▸ WORK TO COMPLETE: Would you please copy every line from the records that contains the word "program"?

══ DATASET EXTRACT

(** * ChatUI (src/webllm.ts): the request chain, the generate and reset tasks,
      the message log and the device probe

    The class [ChatUI] is event driven: click handlers call [onGenerate],
    [onReset] and the download handler, which start [async] functions.  An
    [async] function runs until its first [await], hands a continuation to the
    awaited promise and returns; the continuation is run later by the job
    queue.  The development below keeps that structure:

    - promises live in a store; a promise is pending or settled and carries
      the reactions registered on it ([then], [await]);
    - settling a promise moves its reactions to the microtask queue;
    - every [await] of the source is a suspension point, and the code between
      two suspension points is one function of the state monad [proc];
    - the engine, the vector store and the markdown renderer are outside the
      program: their promises are settled by the environment. *)

From Stdlib Require Import ZArith Lia Permutation.
From stdpp Require Import base tactics option list strings pretty.

Set Default Proof Using "Type".
Local Open Scope Z_scope.
Local Open Scope nat_scope.

(** ** Values of the program *)

Abbreviation pid := nat.

Inductive role := user | assistant.

(** webllm.ChatCompletionMessageParam, as far as [chatHistory] uses it. *)
Record ChatMessage := { msg_role : role; content : string }.

(** webllm.CompletionUsage; the two throughput figures are kept as the text
    [toFixed(1)] produces. *)
Record CompletionUsage := {
  prompt_tokens : Z;
  completion_tokens : Z;
  prefill_tokens_per_s : string;
  decode_tokens_per_s : string }.

(** What a promise of the environment can be fulfilled with. *)
Inductive val :=
  | VUnit
  | VStr (s : string)
  | VChunk (delta : option string) (usage : option CompletionUsage)
  | VEnd
  | VProbe (maxStorageBufferBindingSize : Z) (gpuVendor : string).

(** A settled promise: fulfilled with a value or rejected with an error,
    kept as the text of [err.toString()]. *)
Inductive outcome := Ok (v : val) | Err (e : string).

(** The calls that leave the program. *)
Inductive ext_call :=
  | XCreateEngine                       (* webllm.CreateMLCEngine *)
  | XVectorStore                        (* MemoryVectorStore.fromDocuments *)
  | XProbe                              (* Promise.all([getMaxStorageBufferBindingSize(), getGPUVendor()]) *)
  | XCreate (messages : list ChatMessage) (* engine.chat.completions.create *)
  | XNext                               (* next chunk of the completion stream *)
  | XGetMessage                         (* engine.getMessage *)
  | XUnload                             (* engine.unload *)
  | XResetChat                          (* engine.resetChat *)
  | XParse (text : string)              (* marked.parse, then DOMPurify.sanitize *)
  | XTask.                              (* the body of a task that is not one of ChatUI's *)

(** The tasks given to [pushTask]: the two closures of [onGenerate] and
    [onReset], and any other async function, described by what the chain can
    see of it: it settles before its first suspension ([Some o]) or later. *)
Inductive task :=
  | TGenerate
  | TReset
  | TOther (sync : option outcome).

(** Suspension points of a task (the line of the [await] in webllm.ts). *)
Inductive tframe :=
  | GenCreate                                                (* 360 *)
  | GenNext (curMessage : string) (usage : option CompletionUsage) (* 373 *)
  | GenGetMessage                                            (* 390 *)
  | GenUnload                                                (* 396, 246 *)
  | ResetChat.                                               (* 240 *)

(** Suspension points of the calls nobody awaits. *)
Inductive dframe :=
  | AppendMessage (kind : string)                  (* 259 *)
  | AppendUser (elem : nat)                        (* 291 *)
  | UpdateLast (elem : nat) (keepText : bool)      (* 307 *)
  | InitCreate                                     (* 128 *)
  | InitStore                                      (* 142 *)
  | InitProbe.                                     (* 173 *)

Inductive reaction :=
  | RThen (n : nat) (t : task) (d : pid)  (* p.then(task): d is the promise then returns *)
  | RAdopt (d : pid)                      (* d was resolved with p and follows it *)
  | RTask (f : tframe) (self : pid)       (* await p in a task whose promise is self *)
  | RDetached (f : dframe).               (* await p in a call nobody awaits *)

Inductive job :=
  | JReact (r : reaction) (o : outcome)   (* PromiseReactionJob *)
  | JThenable (q d : pid).                (* NewPromiseResolveThenableJob: d resolved with q *)

Inductive pstate := Pending | Settled (o : outcome).

(** Labels are bookkeeping: [LChain n] is the value [chatRequestChain] has
    after n calls of [pushTask], [LTask n] the promise the n-th task
    returned. *)
Inductive plab := LChain (n : nat) | LTask (n : nat).

Record pcell := {
  pst : pstate;
  reactions : list reaction;
  plabel : option plab;
  pext : option ext_call }.

Inductive event :=
  | EvPush (n : nat) (t : task)
  | EvStart (n : nat)
  | EvSettle (n : nat) (o : outcome)
  | EvCall (p : pid) (c : ext_call)
  | EvInterrupt
  | EvTurn (m : ChatMessage)
  | EvRestrict (restrictModels : bool).

(** ** The page and the object *)

(** One block of the chat box: [<div class="msg kind-msg ..."> ...
    <div class="msg-text">html</div> ...]. *)
Record msg := { m_id : nat; m_kind : string; m_html : string }.

Record Dom := {
  uiChat : list msg;
  nextElem : nat;
  inputValue : string;
  inputPlaceholder : string;
  inputDisabled : bool;
  sendDisabled : bool;
  resetDisabled : bool;
  downloadDisabled : bool;
  downloadHidden : bool;
  progressHidden : bool;
  infoLabel : string }.

Record ChatUI := {
  chatLoaded : bool;
  requestInProgress : bool;
  chatHistory : list ChatMessage;
  chatRequestChain : pid;
  dom : Dom }.

Record Sys := {
  ui : ChatUI;
  store : list pcell;
  microtasks : list job;
  trace : list event;      (* newest first *)
  pushed : nat }.

Global Instance role_eq_dec : EqDecision role.
Proof. solve_decision. Defined.
Global Instance ChatMessage_eq_dec : EqDecision ChatMessage.
Proof. solve_decision. Defined.
Global Instance CompletionUsage_eq_dec : EqDecision CompletionUsage.
Proof. solve_decision. Defined.
Global Instance val_eq_dec : EqDecision val.
Proof. solve_decision. Defined.
Global Instance outcome_eq_dec : EqDecision outcome.
Proof. solve_decision. Defined.
Global Instance task_eq_dec : EqDecision task.
Proof. solve_decision. Defined.

(** ** Field updates *)

Definition set_uiChat (l : list msg) (d : Dom) : Dom :=
  {| uiChat := l; nextElem := nextElem d; inputValue := inputValue d;
     inputPlaceholder := inputPlaceholder d; inputDisabled := inputDisabled d;
     sendDisabled := sendDisabled d; resetDisabled := resetDisabled d;
     downloadDisabled := downloadDisabled d; downloadHidden := downloadHidden d;
     progressHidden := progressHidden d; infoLabel := infoLabel d |}.

Definition set_nextElem (n : nat) (d : Dom) : Dom :=
  {| uiChat := uiChat d; nextElem := n; inputValue := inputValue d;
     inputPlaceholder := inputPlaceholder d; inputDisabled := inputDisabled d;
     sendDisabled := sendDisabled d; resetDisabled := resetDisabled d;
     downloadDisabled := downloadDisabled d; downloadHidden := downloadHidden d;
     progressHidden := progressHidden d; infoLabel := infoLabel d |}.

Definition set_inputValue (v : string) (d : Dom) : Dom :=
  {| uiChat := uiChat d; nextElem := nextElem d; inputValue := v;
     inputPlaceholder := inputPlaceholder d; inputDisabled := inputDisabled d;
     sendDisabled := sendDisabled d; resetDisabled := resetDisabled d;
     downloadDisabled := downloadDisabled d; downloadHidden := downloadHidden d;
     progressHidden := progressHidden d; infoLabel := infoLabel d |}.

Definition set_inputPlaceholder (v : string) (d : Dom) : Dom :=
  {| uiChat := uiChat d; nextElem := nextElem d; inputValue := inputValue d;
     inputPlaceholder := v; inputDisabled := inputDisabled d;
     sendDisabled := sendDisabled d; resetDisabled := resetDisabled d;
     downloadDisabled := downloadDisabled d; downloadHidden := downloadHidden d;
     progressHidden := progressHidden d; infoLabel := infoLabel d |}.

Definition set_downloadDisabled (b : bool) (d : Dom) : Dom :=
  {| uiChat := uiChat d; nextElem := nextElem d; inputValue := inputValue d;
     inputPlaceholder := inputPlaceholder d; inputDisabled := inputDisabled d;
     sendDisabled := sendDisabled d; resetDisabled := resetDisabled d;
     downloadDisabled := b; downloadHidden := downloadHidden d;
     progressHidden := progressHidden d; infoLabel := infoLabel d |}.

Definition set_infoLabel (v : string) (d : Dom) : Dom :=
  {| uiChat := uiChat d; nextElem := nextElem d; inputValue := inputValue d;
     inputPlaceholder := inputPlaceholder d; inputDisabled := inputDisabled d;
     sendDisabled := sendDisabled d; resetDisabled := resetDisabled d;
     downloadDisabled := downloadDisabled d; downloadHidden := downloadHidden d;
     progressHidden := progressHidden d; infoLabel := v |}.

(** [showProgress]: the progress bar and the download button are shown in
    turn (class "hidden"). *)
Definition showProgress (show : bool) (d : Dom) : Dom :=
  {| uiChat := uiChat d; nextElem := nextElem d; inputValue := inputValue d;
     inputPlaceholder := inputPlaceholder d; inputDisabled := inputDisabled d;
     sendDisabled := sendDisabled d; resetDisabled := resetDisabled d;
     downloadDisabled := downloadDisabled d;
     downloadHidden := show; progressHidden := negb show;
     infoLabel := infoLabel d |}.

(** [enableChatInput]: the attribute "disabled" of the input field and of
    the send and reset buttons. *)
Definition enableChatInput (enable : bool) (d : Dom) : Dom :=
  {| uiChat := uiChat d; nextElem := nextElem d; inputValue := inputValue d;
     inputPlaceholder := inputPlaceholder d; inputDisabled := negb enable;
     sendDisabled := negb enable; resetDisabled := negb enable;
     downloadDisabled := downloadDisabled d; downloadHidden := downloadHidden d;
     progressHidden := progressHidden d; infoLabel := infoLabel d |}.

Definition set_dom (f : Dom → Dom) (u : ChatUI) : ChatUI :=
  {| chatLoaded := chatLoaded u; requestInProgress := requestInProgress u;
     chatHistory := chatHistory u; chatRequestChain := chatRequestChain u;
     dom := f (dom u) |}.

Definition set_chatLoaded (b : bool) (u : ChatUI) : ChatUI :=
  {| chatLoaded := b; requestInProgress := requestInProgress u;
     chatHistory := chatHistory u; chatRequestChain := chatRequestChain u;
     dom := dom u |}.

Definition set_requestInProgress (b : bool) (u : ChatUI) : ChatUI :=
  {| chatLoaded := chatLoaded u; requestInProgress := b;
     chatHistory := chatHistory u; chatRequestChain := chatRequestChain u;
     dom := dom u |}.

Definition set_chatHistory (h : list ChatMessage) (u : ChatUI) : ChatUI :=
  {| chatLoaded := chatLoaded u; requestInProgress := requestInProgress u;
     chatHistory := h; chatRequestChain := chatRequestChain u;
     dom := dom u |}.

Definition set_chatRequestChain (p : pid) (u : ChatUI) : ChatUI :=
  {| chatLoaded := chatLoaded u; requestInProgress := requestInProgress u;
     chatHistory := chatHistory u; chatRequestChain := p;
     dom := dom u |}.

Definition set_ui (f : ChatUI → ChatUI) (s : Sys) : Sys :=
  {| ui := f (ui s); store := store s; microtasks := microtasks s;
     trace := trace s; pushed := pushed s |}.

Definition set_store (f : list pcell → list pcell) (s : Sys) : Sys :=
  {| ui := ui s; store := f (store s); microtasks := microtasks s;
     trace := trace s; pushed := pushed s |}.

Definition set_microtasks (f : list job → list job) (s : Sys) : Sys :=
  {| ui := ui s; store := store s; microtasks := f (microtasks s);
     trace := trace s; pushed := pushed s |}.

Definition set_trace (f : list event → list event) (s : Sys) : Sys :=
  {| ui := ui s; store := store s; microtasks := microtasks s;
     trace := f (trace s); pushed := pushed s |}.

Definition set_pushed (n : nat) (s : Sys) : Sys :=
  {| ui := ui s; store := store s; microtasks := microtasks s;
     trace := trace s; pushed := n |}.

(** ** The state monad of the program *)

Definition proc (A : Type) : Type := Sys → A * Sys.

Definition ret {A} (a : A) : proc A := λ s, (a, s).

Definition bind {A B} (m : proc A) (k : A → proc B) : proc B :=
  λ s, let '(a, s') := m s in k a s'.

Declare Scope proc_scope.
Delimit Scope proc_scope with proc.
Bind Scope proc_scope with proc.
Notation "x <- m ;; k" := (bind m (λ x, k))
  (at level 100, m at next level, right associativity) : proc_scope.
Notation "m ;; k" := (bind m (λ _, k))
  (at level 100, right associativity) : proc_scope.
Local Open Scope proc_scope.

════

▸ WRITTEN REPLY:
      program: their promises are settled by the environment. *)
(** ** Values of the program *)
(** The calls that leave the program. *)
(** ** The state monad of the program *)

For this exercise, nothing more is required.